Cells were treated with different doses of I3C (from 50 to 0.069 μM; 1:3 serial dilutions) or DMSO (from 0.5 to 6.9 × 10⁻⁴ v/v percentage) 1 h before SARS-CoV-2 infection (MOI = 0.001) in four replicates. Absorption of the virus was allowed for 1 h at 37 °C in presence of I3C or DMSO treatments. The unabsorbed virus was removed and replaced by fresh medium with I3C or DMSO as above. Cells were then treated with either I3C or DMSO every 24 h and incubated at 37 °C with 5% CO₂ for 72 h when the survival of infected (A) or not infected (B) cells was measured by crystal violet staining assay. The results were evaluated setting the uninfected control cells as 100% and the remaining values represented as a relative value.
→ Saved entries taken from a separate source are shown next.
Lemma walks_end_within_edge_count_witness :
  RayShoot.walk_prev (H := Table.env) 5 diamond 1 = Ret 0 /\
  RayShoot.walk_next (H := Table.env) 5 diamond 1 = Ret 2 /\
  RayShoot.ray_shoot (H := Table.env) 5 diamond (Point.mk 0 0) <> OutOfFuel.
Proof.
  destruct (walks_end_within_edge_count (E := Table.env) diamond)
    as (Hprev & Hnext & Hshoot).
  split; [| split].
  - refine (eq_trans (Hprev 1 1 _) _); vm_compute; [discriminate | reflexivity].
  - refine (eq_trans (Hnext 1 1 _) _); vm_compute; [discriminate | reflexivity].
  - apply (Hshoot table_arcs_return diamond_nondegenerate).
Defined.

(** An edge whose shape is a point makes [ray_shoot] throw. *)
Lemma ray_shoot_square_with_point `{Env} (fuel : nat) :
  RayShoot.ray_shoot fuel square_with_point (Point.mk 0.5 0.5) = Throw TypeError.
Proof. vm_compute. reflexivity. Qed.


(** * Further properties of the two source files *)

From Stdlib Require Import SpecFloat FloatOps FloatAxioms Permutation.

(** ** Order facts on binary64 numbers *)

Lemma SFcompare_refl_not_Lt (f : spec_float) : SFcompare f f <> Some Lt.
Proof.
  destruct f as [s | s | | s m e]; cbn.
  - discriminate.
  - destruct s; discriminate.
  - discriminate.
  - rewrite Z.compare_refl.
    change (Pos.compare_cont Eq m m) with (Pos.compare m m).
    rewrite Pos.compare_refl. destruct s; discriminate.
Qed.

(** [x < x] is false, NaN included. *)
Lemma lt_irrefl (x : float) : lt x x = false.
Proof.
  unfold lt. rewrite ltb_spec. unfold SFltb.
  pose proof (SFcompare_refl_not_Lt (Prim2SF x)) as Hn.
  destruct (SFcompare (Prim2SF x) (Prim2SF x)) as [[| |] |]; congruence.
Qed.

(** Nothing is above [+Infinity] or below [-Infinity]. *)
Lemma lt_infinity_l (x : float) : lt infinity x = false.
Proof.
  unfold lt. rewrite ltb_spec. unfold SFltb.
  change (Prim2SF infinity) with (S754_infinity false).
  destruct (Prim2SF x) as [s | s | | s m e]; cbn; try reflexivity.
  destruct s; reflexivity.
Qed.

Lemma lt_neg_infinity_r (x : float) : lt x neg_infinity = false.
Proof.
  unfold lt. rewrite ltb_spec. unfold SFltb.
  change (Prim2SF neg_infinity) with (S754_infinity true).
  destruct (Prim2SF x) as [s | s | | s m e]; cbn; try reflexivity;
    destruct s; reflexivity.
Qed.
(** * MVola API wrapper (src/main.ts): a model of the request handler

    The program is one Deno module: a configuration object, the two helpers
    [authenticateMvola] and [initiateMvolaPayment], and the exported request
    handler [fetch].  Everything the module obtains from the platform (the
    environment, the outbound HTTP client, the random UUID, the clock, the
    inbound request) is gathered in explicit records, and the handler is a
    function from those to a response together with the trace of its
    effects (console lines and outbound calls). *)

From Stdlib Require Import List String Ascii ZArith NArith Bool Lia.
From Stdlib Require DecimalString.
Import ListNotations.
Open Scope string_scope.
Open Scope Z_scope.
Set Warnings "-register-all".

(** ** JavaScript values

    The values the handler manipulates are those produced by JSON parsing,
    plus [undefined] (the result of reading a property that is absent).
    A string is the sequence of bytes of its UTF-8 text; a surrogate that
    stands alone, which an escape in JSON text can produce, is the three
    bytes of its generalised encoding (0xED, then a byte in 0xA0..0xBF,
    then one in 0x80..0xBF).  An object keeps its properties in
    enumeration order. *)

Module Js.

(** The decimal digits of an integer.  This is what [Number::toString]
    prints for the integers the program makes itself: an array index and
    an HTTP status code (an unsigned short). *)
Definition string_of_Z (n : Z) : string :=
  DecimalString.NilZero.string_of_int (Z.to_int n).

(** A number is a double.  The program does no arithmetic on numbers: it
    tests one for truthiness and prints it, in JSON text and in template
    literals.  A number is therefore given by the text [Number::toString]
    prints for it, which determines it up to the sign of zero: the number
    parsed from [9223372036854775808] is [Num] of the digits
    9223372036854776000, the one parsed from [1e21] prints 1e+21, the one
    parsed from [3600.50] prints 3600.5, both zeros print 0, and the
    overflow of [1e999] prints Infinity. *)
Inductive number : Type :=
| Num (text : string).

Definition number_text (x : number) : string :=
  match x with Num text => text end.

(** The number of an HTTP status code, read from a response or written as
    a literal in the source: its text is its decimal digits. *)
Definition integer (n : Z) : number := Num (string_of_Z n).

Coercion integer : Z >-> number.

Definition is_finite (x : number) : bool :=
  negb ((number_text x =? "Infinity") || (number_text x =? "-Infinity")
        || (number_text x =? "NaN"))%string.

Inductive value : Type :=
| VUndefined
| VNull
| VBool (b : bool)
| VNum (x : number)
| VStr (s : string)
| VArr (items : list value)
| VObj (props : list (string * value)).

(** An exception object: every value thrown in this program is an [Error],
    of which the handler reads [message] only. *)
Record exn : Type := Exn { exn_name : string; exn_message : string }.

Definition TypeError (msg : string) : exn := Exn "TypeError" msg.
Definition RangeError (msg : string) : exn := Exn "RangeError" msg.
Definition DOMException (msg : string) : exn := Exn "InvalidCharacterError" msg.

(** [ToBoolean]: what [!v] and [a && b] test. *)
Definition truthy (v : value) : bool :=
  match v with
  | VUndefined | VNull => false
  | VBool b => b
  | VNum x => negb ((number_text x =? "0") || (number_text x =? "NaN"))%string
  | VStr s => negb (s =? "")%string
  | VArr _ | VObj _ => true
  end.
Experiments (n = 4) were performed in triplicate and data are expressed as mean +/−SD. Back-titration of virus progeny released by SARS-CoV-2-infected cells, treated as above, was performed on Vero E6 cells. Survival of the cells was measured by crystal violet staining assay. Results were analyzed using Graph Pad (GraphPad Prism 8 XML ProjecT) with nonlinear regression curve fit (Inhibitor vs. response-Variable slope (four parameters)) ((D–F) and data expressed as log TCID₅₀/100 μl (C)). Statistically significant differences between DMSO and I3C are represented as *P < 0.05 or **P < 0.002 determined using the paired t-test. Vero E6 cells were challenged with SARS-CoV-2. After 1.5 d, cells were fixed, stained with an N specific antibody and Hoechst 33342 for cell nuclei. Infected cells and total cell nuclei were counted by image analysis. The infection efficiency was normalized to infection seen in vehicle (DMSO) treated cells (G, H).